March 23, 2026, 12:01 a.m. ET
As the Democratic presidential contest heated up in 2015, it fell to President Barack Obama’s political strategist to tell Vice President Joseph R. Biden Jr. what he did not want to hear: He should not run for president because he could not win.
It could not have been an easy mission for the strategist, David Plouffe. Mr. Biden was well liked in the Obama White House. But as the vice president mulled jumping into the race, he was grieving the death of his son Beau Biden from cancer and was many months behind the two main candidates, former Secretary of State Hillary Clinton and Senator Bernie Sanders.
“I talked to Biden many times during this period,” Mr. Plouffe recalled in a newly released oral history of the Obama presidency. “What I would say is: ‘Listen, sir, first of all, I’m concerned about you as a human being. I’m not sure you’re in a state to run. But if this was six, seven months ago, it’s a different conversation. There’s no room. There’s just no room for you.’”
Mr. Plouffe shared his account of those discussions with researchers from the University of Virginia’s Miller Center, which is posting the first installment of its Obama presidential oral history on Monday morning. The Miller Center has conducted oral histories of every presidency since Gerald R. Ford, making it the nation’s premier repository of original recollections of key moments in the modern White House.
Unlike his recent predecessors, Mr. Obama opted to cooperate with Columbia University’s Incite Institute rather than the Miller Center for his official oral history. The Incite Institute released its own oral histories last month. But the Miller Center decided to proceed with an oral history of the Obama presidency on its own and interviewed 80 cabinet members and senior officials. The first 36 of those interviews are being made available on Monday.

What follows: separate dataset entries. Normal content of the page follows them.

(** * Semantic search pipeline of [controllers/chatController.js]

    A shallow embedding of the embedding/search core of the chat controller:
    [generateEmbedding], [storeEmbedding], [generateAndStoreEmbedding],
    [cosineSimilarity], [searchMessages], [performKeywordSearch],
    [generateMissingEmbeddings] and [deleteConversation], together with the
    parts of the JavaScript run time and of the relational store they rely
    on.

    JavaScript numbers are IEEE 754 binary64 values: they are modelled by the
    primitive floats of the kernel, so that every arithmetic step of the
    source rounds here exactly as it does there. *)

From Stdlib Require Import ZArith NArith PArith List Bool Lia.
From Stdlib Require Import String Ascii DecimalString DecimalZ.
From Stdlib Require Import Sorted Permutation RelationClasses.
From Stdlib Require Import Floats.
Import ListNotations.

Set Implicit Arguments.
Local Open Scope Z_scope.
Local Open Scope list_scope.

(* ================================================================= *)
(** ** The JavaScript run time *)

Module JS.

(** *** Strings

    A JavaScript string is a sequence of UTF-16 code units; [length]
    counts code units. *)

Definition jsstring := list N.

Definition code_unit (c : ascii) : N := N_of_ascii c.

Definition lit (s : string) : jsstring := map code_unit (list_ascii_of_string s).

(** WhiteSpace and LineTerminator code points of ECMAScript, the ones
    [String.prototype.trim] strips. *)
Definition isWhiteSpace (c : N) : bool :=
  (  (c =? 9) || (c =? 10) || (c =? 11) || (c =? 12) || (c =? 13)
  || (c =? 32) || (c =? 160) || (c =? 5760)
  || ((8192 <=? c) && (c <=? 8202))
  || (c =? 8232) || (c =? 8233) || (c =? 8239) || (c =? 8287)
  || (c =? 12288) || (c =? 65279))%N.

Fixpoint trimStart (s : jsstring) : jsstring :=
  match s with
  | c :: s' => if isWhiteSpace c then trimStart s' else s
  | [] => []
  end.

Definition trimEnd (s : jsstring) : jsstring := rev (trimStart (rev s)).

Definition trim (s : jsstring) : jsstring := trimEnd (trimStart s).

Definition strlen (s : jsstring) : Z := Z.of_nat (List.length s).

(** *** Completions

    A call either returns a value or throws; the thrown value is kept as
    the [message] of the error. *)

Inductive completion (A : Type) : Type :=
| Returned (a : A)
| Thrown (message : string).
Arguments Returned {A} a.
Arguments Thrown {A} message.

(** *** Numbers *)

Abbreviation number := float (only parsing).

(** [x === 0] on numbers: IEEE equality, true for both zeros. *)
Definition strict_eq (x y : number) : bool := PrimFloat.eqb x y.

(** [x >= y] on numbers: false as soon as one side is NaN. *)
Definition ge (x y : number) : bool := PrimFloat.leb y x.

Definition gt (x y : number) : bool := PrimFloat.ltb y x.

(** A number that is neither NaN, nor a zero, nor negative: a positive
    finite number or [+Infinity]. *)
Definition positive_sf (x : spec_float) : Prop :=
  match x with
  | S754_finite false _ _ | S754_infinity false => True
  | _ => False
  end.

Definition positive_number (x : number) : Prop := positive_sf (Prim2SF x).

(** *** Objects used as dictionaries

    [OrdinaryOwnPropertyKeys] lists the integer-index keys first, in
    ascending numeric order, then the other string keys in the order in
    which they were created.  A number used as a property key is converted
    by [ToString]; the result is an integer index when the number is an
    integer in [0, 2^32 - 2]. *)

Inductive property_key : Type :=
| IndexKey (i : N)
| NameKey (s : jsstring).

(** [ToString] of an integer-valued number below 10^21 in magnitude: its
    decimal digits. *)
Definition integerToString (n : Z) : jsstring :=
  lit (NilZero.string_of_int (Z.to_int n)).

Definition ToPropertyKey (n : Z) : property_key :=
  if (0 <=? n) && (n <? 2 ^ 32 - 1) then IndexKey (Z.to_N n)
  else NameKey (integerToString n).

Definition jsstring_eqb (s t : jsstring) : bool :=
  if list_eq_dec N.eq_dec s t then true else false.

Record object (V : Type) : Type := {
  index_properties : list (N * V);
  name_properties : list (jsstring * V)
}.

Definition empty_object {V : Type} : object V :=
  {| index_properties := []; name_properties := [] |}.

Fixpoint index_get {V : Type} (l : list (N * V)) (i : N) : option V :=
  match l with
  | [] => None
  | (j, v) :: l' => if (i =? j)%N then Some v else index_get l' i
  end.

Fixpoint name_get {V : Type} (l : list (jsstring * V)) (s : jsstring) : option V :=
  match l with
  | [] => None
  | (t, v) :: l' => if jsstring_eqb s t then Some v else name_get l' s
  end.

(** [obj[k]]: [None] stands for [undefined]. *)
Definition get {V : Type} (o : object V) (k : property_key) : option V :=
  match k with
  | IndexKey i => index_get (index_properties o) i
  | NameKey s => name_get (name_properties o) s
  end.

(** Writing an integer-index property keeps the index keys ascending. *)
Fixpoint index_set {V : Type} (l : list (N * V)) (i : N) (v : V) : list (N * V) :=
  match l with
  | [] => [(i, v)]
  | (j, w) :: l' =>
      if (i =? j)%N then (j, v) :: l'
      else if (i <? j)%N then (i, v) :: (j, w) :: l'
      else (j, w) :: index_set l' i v
  end.

(** Writing another property replaces it in place or appends it. *)
Fixpoint name_set {V : Type} (l : list (jsstring * V)) (s : jsstring) (v : V)
  : list (jsstring * V) :=
  match l with
  | [] => [(s, v)]
  | (t, w) :: l' =>
      if jsstring_eqb s t then (t, v) :: l' else (t, w) :: name_set l' s v
  end.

The Plouffe interview sheds additional light on one of the pivotal moments of the Obama presidency. The decision by Mr. Obama and his team to throw their weight behind Mrs. Clinton instead of Mr. Biden for their party’s 2016 nomination is often second-guessed, given that she ultimately lost to Donald J. Trump in the general election. Mr. Biden went on to run in 2020, when he beat Mr. Trump, then dropped out in 2024 amid concerns over his age.